Périscope X Romain de Ferron

Cet article a été publié originellement sur le site du Périscope

Carte Blanche | Romain de Ferron nous parle de Charlemagne Palestine

Correspondance(s), c’est les projets et les histoires du Périscope illustré par le regard de l’autrice Coline Llobet. Pour cette saison, nous entamons une série de Cartes Blanches qui inviteront les artistes de notre scène artistique à nous dévoiler une œuvre, une manifestation, un événement ou une personnalité qui auront marqué leurs parcours en tant que musicien·ne. Nous sommes très heureux de lancer cette série par une carte blanche donné à Romain de Ferron, à l’occasion de son concert du 26 Octobre 2021, qui nous présente aujourd’hui Charlemagne Palestine, musicien hors-normes avec qui Romain de Ferron entretient une relation particulière.

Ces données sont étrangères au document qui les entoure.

(* ===== verification/Connect.v ===== *)
(** * "l8tunnel connect" and the relay (go/tunnel/client/connect.go,
transport/tls.go, relay/router.go newRouteConfigs)

The client of a TCP or SSH tunnel reaches it through the relay's TLS port by the
tunnel's host name; a tunnel may ask for an access token first. [connect] runs
the client against the relay's handlers: its ClientHello is routed by
[serveConn], both sides agree on a protocol as crypto/tls does ([negotiateALPN]),
and the token goes over the connection only if its protocol was agreed on. Dialing,
certificates and copying are not modelled: the handshake succeeds when the
protocols do. *)

From Stdlib Require Import QArith.
From S2P Require Import Prelude GoStrings Base64 Protocol Policy NetIP Limiter Transport Access NameRegistry RelayTunnels.
From S2P Require Import RelayTunnelsSpec RelayServe RelayServeSpec.
From stdpp Require Import options.
#[local] Open Scope l8_scope.
Import Rules Auth.

(** ** TLS configurations *)

Definition VersionTLS12 : Z := 0x0303.
Definition VersionTLS13 : Z := 0x0304.

Record route_config := mkRoute { NextProtos : list string; MinVersion : Z; AskCert : bool }.

(** [newRouteConfigs]; [agentCA] says whether there is a CA for agents. *)
Definition newRouteConfigs (agentCA : bool) (cfg : tls_config) : route_config :=
  match cfg with
  | CfgAgent => mkRoute [ALPN] VersionTLS13 agentCA
  | CfgAgentWS => mkRoute ["http/1.1"] VersionTLS13 agentCA
  | CfgTunnel => mkRoute [] VersionTLS13 false
  | CfgTunnelToken => mkRoute [ConnectTokenALPN] VersionTLS13 false
  | CfgHTTP => mkRoute ["h2"; "http/1.1"] VersionTLS12 false
  end.

(** crypto/tls: the protocol of a connection ("" for none), or an alert. *)
Definition negotiateALPN (server client : list string) : option string :=
  if bool_decide (server = []) || bool_decide (client = []) then Some ""
  else match List.find (λ p, existsb (String.eqb p) client) server with
       | Some p => Some p
       | None => if existsb (String.eqb "h2") server && existsb (String.eqb "http/1.1") client then Some "" else None
       end.

(** ** The client *)

Record ConnectConfig := mkConnect { ccHost : string; ccRelayAddr : string; ccAccessToken : string }.

Section connect.
Context `{GoUnicode, Crypto, MapRange} (s : Server) (agentCA : bool).

Definition connect_host (c : ConnectConfig) : string := normal_host (ccHost c).
Definition connect_addr (c : ConnectConfig) : string :=
  if String.eqb (ccRelayAddr c) "" then JoinHostPort (connect_host c) "443" else ccRelayAddr c.
Definition connect_protos (c : ConnectConfig) : list string :=
  if String.eqb (ccAccessToken c) "" then [ConnectALPN] else [ConnectTokenALPN; ConnectALPN].

Inductive connect_end :=
| CxNoHost                                           (* a host name is required *)
| CxClosed                                           (* the relay closed the connection *)
| CxAlert                                            (* the handshake failed with an alert *)
| CxTokenRejected (t : tunnel_id)                    (* the token was sent, and refused *)
| CxTunnel (t : tunnel_id) (sent : option string)    (* joined with the tunnel, having sent a token *)
| CxService (t : tunnel_id)                          (* TLS is up to the tunnel's own service *)
| CxOwner (addr : string).                           (* passed on to another relay *)

(** What follows the handshake. *)
Definition after_handshake (c : ConnectConfig) (addr : netAddr) (cfg : tls_config) (next : next_step) (now : Z) (x : relay)
    : relay * connect_end :=
  match negotiateALPN (NextProtos (newRouteConfigs agentCA cfg)) (connect_protos c) with
  | None => (x, CxAlert)
  | Some p =>
      match next with
      | ForwardTo t => (x, CxTunnel t None)
      | TokenAuth t =>
          if String.eqb p ConnectTokenALPN then
            let '(x, got) := serveToken addr t (Some (ccAccessToken c)) true now x in
            (x, match got with Some t => CxTunnel t (Some (ccAccessToken c)) | None => CxTokenRejected t end)
          else (x, CxClosed)
      | PushWebSocket | ServeAgent | ServeHTTP => (x, CxClosed)
      end
  end.

Definition Connect (c : ConnectConfig) (addr : netAddr) (tlvs : list TLV) (reached : string → bool) (now : Z) (x : relay)
    : relay * connect_end :=
  if String.eqb (connect_host c) "" then (x, CxNoHost)
  else
    match serveConn s addr (Some (mkClientHello (connect_host c) (connect_protos c))) tlvs reached now x with
    | (x, CloseConn) => (x, CxClosed)
    | (x, RejectTLS) => (x, CxAlert)
    | (x, Passthrough t) => (x, CxService t)
    | (x, ToOwner a) => (x, CxOwner a)
    | (x, Terminate cfg next) => after_handshake c addr cfg next now x
    end.

(** ** What the client reaches *)

Lemma negotiated_token c : ccAccessToken c ≠ "" → negotiateALPN [ConnectTokenALPN] (connect_protos c) = Some ConnectTokenALPN.
Proof using Type. intros Ht. unfold connect_protos. destruct (String.eqb_spec (ccAccessToken c) ""); done. Qed.
Lemma not_http c : negotiateALPN ["h2"; "http/1.1"] (connect_protos c) = None.
Proof using Type. unfold connect_protos. by destruct (String.eqb (ccAccessToken c) ""). Qed.
Lemma offers_token c : offers (connect_protos c) [ConnectTokenALPN] = negb (String.eqb (ccAccessToken c) "").
Proof using Type. unfold connect_protos. by destruct (String.eqb (ccAccessToken c) ""). Qed.

(** Who is connected, and who learns the token. For a client of a connected
TCP or SSH tunnel whose host name is not one of the relay's own: within the rate
limit for connections and with an allowed address it is joined with exactly this
tunnel if the tunnel asks for no token, and then the client's token is not sent;
a tunnel that asks for one is reached exactly with the right token, and no token
is accepted from an address that has used up its failures. Everybody else gets
an alert or a closed connection. *)
Theorem connect_reaches c addr tlvs reached now x t typ name :
  connect_host c ≠ "" → connect_host c ≠ ControlSNI (rules s) →
  normal_host (connect_host c) = connect_host c →
  (∀ l, Login s = Some l → connect_host c ≠ LoginAuthHost l) →
  resolveHost s x (connect_host c) = (Some t, typ, name) → hasPublicPort typ = true →
  (Connect c addr tlvs reached now x).2 =
    if negb (Allow (remoteIP addr) now (connLimit x)).2 then CxClosed
    else if negb (AllowsIP (access_of x t) (remoteIP addr)) then CxAlert
    else if negb (RequiresToken (access_of x t)) then CxTunnel t None
    else if (Exhausted (remoteIP addr) now (authFailures x)).2 || String.eqb (ccAccessToken c) "" then CxAlert
    else if CheckToken (access_of x t) (ccAccessToken c) then CxTunnel t (Some (ccAccessToken c))
    else CxTokenRejected t.
Proof using Type.
  intros Hh Hc Hn Hl Hr Hp. unfold Connect. destruct (String.eqb_spec (connect_host c) ""); [done|]. unfold serveConn, admit_.
  destruct (Allow (remoteIP addr) now (connLimit x)) as [lim ok]. cbn [snd negb]. destruct ok; cbn [negb]; [|done].
  cbn [ServerName SupportedProtos]. rewrite Hn. destruct (String.eqb_spec (connect_host c) (ControlSNI (rules s))); [done|].
  set (b := match Login s with Some l => _ | None => false end).
  assert (b = false) as ->.
  { subst b. destruct (Login s) as [l|]; [|done]. destruct (String.eqb_spec (connect_host c) (LoginAuthHost l)) as [E|]; [|done].
    by destruct (Hl l eq_refl). }
  set (x1 := x <| connLimit := lim |>). change (resolveHost s x1 (connect_host c)) with (resolveHost s x (connect_host c)). rewrite Hr.
  unfold RelayServe.route. rewrite Hp. change (access_of x1 t) with (access_of x t).
  assert (isHTTP typ = false ∧ bool_decide (typ = TUNNEL_TYPE_TLS) = false) as [-> ->] by (by destruct typ). cbn [negb andb].
  destruct (AllowsIP (access_of x t) (remoteIP addr)); cbn [negb andb]; [|done].
  destruct (RequiresToken (access_of x t)) eqn:Htok; cbn [andb negb]; [|done].
  unfold serveTokenTunnel. change (authFailures x1) with (authFailures x). destruct (Exhausted _ _ _) as [l ex]. cbn [snd].
  destruct ex; cbn [orb]; [done|]. rewrite offers_token, negb_involutive.
  destruct (String.eqb_spec (ccAccessToken c) "") as [|Hne]; [done|].
  unfold after_handshake. cbn [NextProtos newRouteConfigs]. rewrite negotiated_token by done. rewrite String.eqb_refl.
  unfold serveToken. change (access_of (x1 <| authFailures := l |>) t) with (access_of x t). by destruct (CheckToken _ _).
Qed.

(** A token is sent only to a tunnel that asks for one, whatever host the client
names: not to the relay's own services, to HTTP tunnels or to open ones. *)
Lemma token_kept c addr tlvs reached now x :
  match (Connect c addr tlvs reached now x).2 with
  | CxTunnel t (Some tok) => tok = ccAccessToken c ∧ RequiresToken (access_of x t) = true ∧ CheckToken (access_of x t) tok = true
  | CxTokenRejected t => RequiresToken (access_of x t) = true
  | _ => True
  end.
Proof using Type.
  unfold Connect. destruct (String.eqb _ ""); [done|].
  destruct (serveConn s addr _ tlvs reached now x) as [x1 act] eqn:Hs.
  assert (∀ cfg t, act = Terminate cfg (TokenAuth t) → access_of x1 = access_of x ∧ RequiresToken (access_of x t) = true) as Hact.
  { intros cfg t ->. unfold serveConn, admit_ in Hs. destruct (Allow _ _ _) as [lim ok]. destruct ok; cbn [negb] in Hs; [|done].
    cbn [ServerName SupportedProtos] in Hs.
    destruct (String.eqb (normal_host (connect_host c)) (ControlSNI (rules s))); [by repeat case_match; simplify_eq|].
    destruct (match Login s with Some l => _ | None => false end); [by simplify_eq|].
    destruct (resolveHost _ _ _) as [[ot typ] name].
    destruct (match ot with Some _ => None | None => _ end); [by simplify_eq|]. unfold RelayServe.route in Hs.
    destruct ot as [u|]; [|by repeat case_match; simplify_eq].
    destruct (negb (AllowsIP _ _) && _); [by simplify_eq|]. destruct (bool_decide _); [by simplify_eq|].
    destruct (hasPublicPort typ && RequiresToken _) eqn:Hr; [|by repeat case_match; simplify_eq].
    apply andb_true_iff in Hr as [_ Hr]. unfold serveTokenTunnel in Hs. destruct (Exhausted _ _ _) as [l ex].
    destruct ex; [by simplify_eq|]. destruct (negb _); [by simplify_eq|]. injection Hs as <- _ <-. done. }
  destruct act as [| |t|cfg next|a]; try done. unfold after_handshake. destruct (negotiateALPN _ _) as [p|]; [|done].
  destruct next as [| | |t|t]; try done. destruct (Hact cfg t eq_refl) as [Hx Hr]. destruct (String.eqb p _); [|done].
  unfold serveToken. rewrite Hx. by destruct (CheckToken (access_of x t) (ccAccessToken c)) eqn:Hc.
Qed.

(** Nor does it speak with the relay's web server: a handshake for an HTTP tunnel
or an error page fails. *)
Lemma connect_not_http c addr next now x : after_handshake c addr CfgHTTP next now x = (x, CxAlert).
Proof using Type. unfold after_handshake. cbn [NextProtos newRouteConfigs]. by rewrite not_http. Qed.
End connect.

(** ** A sample *)

#[local] Existing Instance plain_crypto.
#[local] Existing Instance ascii_only.

Module ConnectSample.
Definition token : string := "0123456789abcdef0123456789abcdef".
Definition at_host (host token : string) : ConnectConfig := mkConnect host "" token.
Definition run (c : ConnectConfig) : connect_end := (Connect RelaySample.s true c ServeSample.addr [] (λ _, false) 1 ServeSample.x1).2.
End ConnectSample.
Import ConnectSample.

Lemma connect_reaches_witness :
  run (at_host "DB.t.example." token) = CxTunnel 14%positive (Some token) ∧
  run (at_host "db.t.example" "guess") = CxTokenRejected 14%positive ∧
  run (at_host "ssh.t.example" token) = CxTunnel 10%positive None.
Proof.
  unfold run. split_and!.
  - rewrite (connect_reaches RelaySample.s true (at_host "DB.t.example." token) ServeSample.addr [] (λ _, false) 1 ServeSample.x1
      14%positive TUNNEL_TYPE_TCP "db"); [vm_compute; reflexivity|done|done|vm_compute; reflexivity|done|vm_compute; reflexivity|done].
  - rewrite (connect_reaches RelaySample.s true (at_host "db.t.example" "guess") ServeSample.addr [] (λ _, false) 1 ServeSample.x1
      14%positive TUNNEL_TYPE_TCP "db"); [vm_compute; reflexivity|done|done|vm_compute; reflexivity|done|vm_compute; reflexivity|done].
  - rewrite (connect_reaches RelaySample.s true (at_host "ssh.t.example" token) ServeSample.addr [] (λ _, false) 1 ServeSample.x1
      10%positive TUNNEL_TYPE_TCP "ssh"); [vm_compute; reflexivity|done|done|vm_compute; reflexivity|done|vm_compute; reflexivity|done].
Defined.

Je crois que la première fois que j’ai entendu la musique de Charlemagne Palestine et plus particulièrement son disque « Strumming Music » c’était à la ferme du Faï dans les Hautes Alpes. Là haut on construit depuis plusieurs années avec des amis un système son un peu particulier qui sonne très bien avec sa musique.

À la fin de ma licence j’ai décidé de faire mon master de recherche sur lui. J’ai toujours été fasciné par les sons continus et la répétition dans la musique. Mon mémoire s’est dirigé naturellement vers le mouvement minimaliste américain (Terry Riley, La Monte Young, Steve Reich …). Je pense que le côté radical et iconoclaste de Charlemagne Palestine m’a séduit. C’est un artiste avec beaucoup d’humour qui s’est beaucoup moqué du sérieux de la musique savante, ce qui colle bien avec moi je crois.

Lors de sa venue au Couvent de la Tourette près de Lyon en 2013 j’ai eu la chance de le rencontrer et de jouer brièvement avec lui.

Sa musique est très corporelle, il lui arrivait de se faire saigner les mains en martelant les touches de son piano pour ses pièces qu’il nomme Strumming. La plupart de ses morceaux sont un empilement de fréquences, jamais beaucoup plus qu’une dizaines sur des pièces durant généralement autour d’une heure. C’est donc très épuré et très répétitif. Pourtant j’ai plutôt l’image d’une musique généreuse et foisonnante. Un peu comme une grosse cascade qu’on regarderait couler : c’est un peu toujours pareil mais toujours légèrement différent (je crois que c’est Steve Reich qui avait fait une comparaison similaire avec la musique et les vagues)

En plus d’être musicien il est également plasticien et performeur. Lors de ses concerts il mêle ces pratiques en intégrant par exemple des sortes de sculpture décoration autour des nounours (une de ses obsessions).

Le fait de le rencontrer et les heures à écouter ses disques pendant mon mémoire m’ont beaucoup marqué, et longtemps je crois que ma musique en solo a eu du mal a prendre son indépendance. Certains traits persistent. Par exemple l’idée d’étirer au tant que possible une idée musicale, comme pour la mettre à la plat, comme tirer des fils très long. Superposer des fréquences et regarder leurs interactions, et notamment d’utiliser comme il le fait souvent un empilement d’intervalles de secondes. Récemment aussi je me suis rendu compte que sur certains morceaux j’adaptais sa technique de Strumming en martelant les touches de mon petit synthétiseur (ce qui est assez paradoxale car lui de son côté utilisait pour sa techique de Strumming un modèle très spécifique de piano qui est particulièrement imposant, le Bosendorfer Imperial).

 Il considère d’ailleurs sa musique plutôt comme ça je crois, en refusant l’appellation minimaliste pour préférer celle de musique maximaliste. Il me racontait que pour lui le minimaliste lui évoquait les personnes qui ne donnent pas de pourboire. Aussi il parle souvent de sa recherche vers le « son d’or »

« je voulais trouver dans le son un champ baigné de couleur, un sanctuaire de la couleur, un son sans fin »

Charlemagne Palestine est (co)reponsable d’un autre aspect très important dans ma vie. Comme beaucoup de musicien de cette époque, et particulièrement les minimalistes, il s’est beaucoup intéressé à la  musique Balinaise et Javanaise de gamelan. Son parcours l’amènera à partir en voyage d’étude à Bali pour un mois. En cherchant sur Charlemagne Palestine je me suis donc plongé dans la musique Indonésienne et je suis complètement tombé dedans. Et j’ai poursuivi d’alimenter cette obsession en ayant la chance de voyager et étudier en Indonésie à plusieurs reprises durant ces dernières années.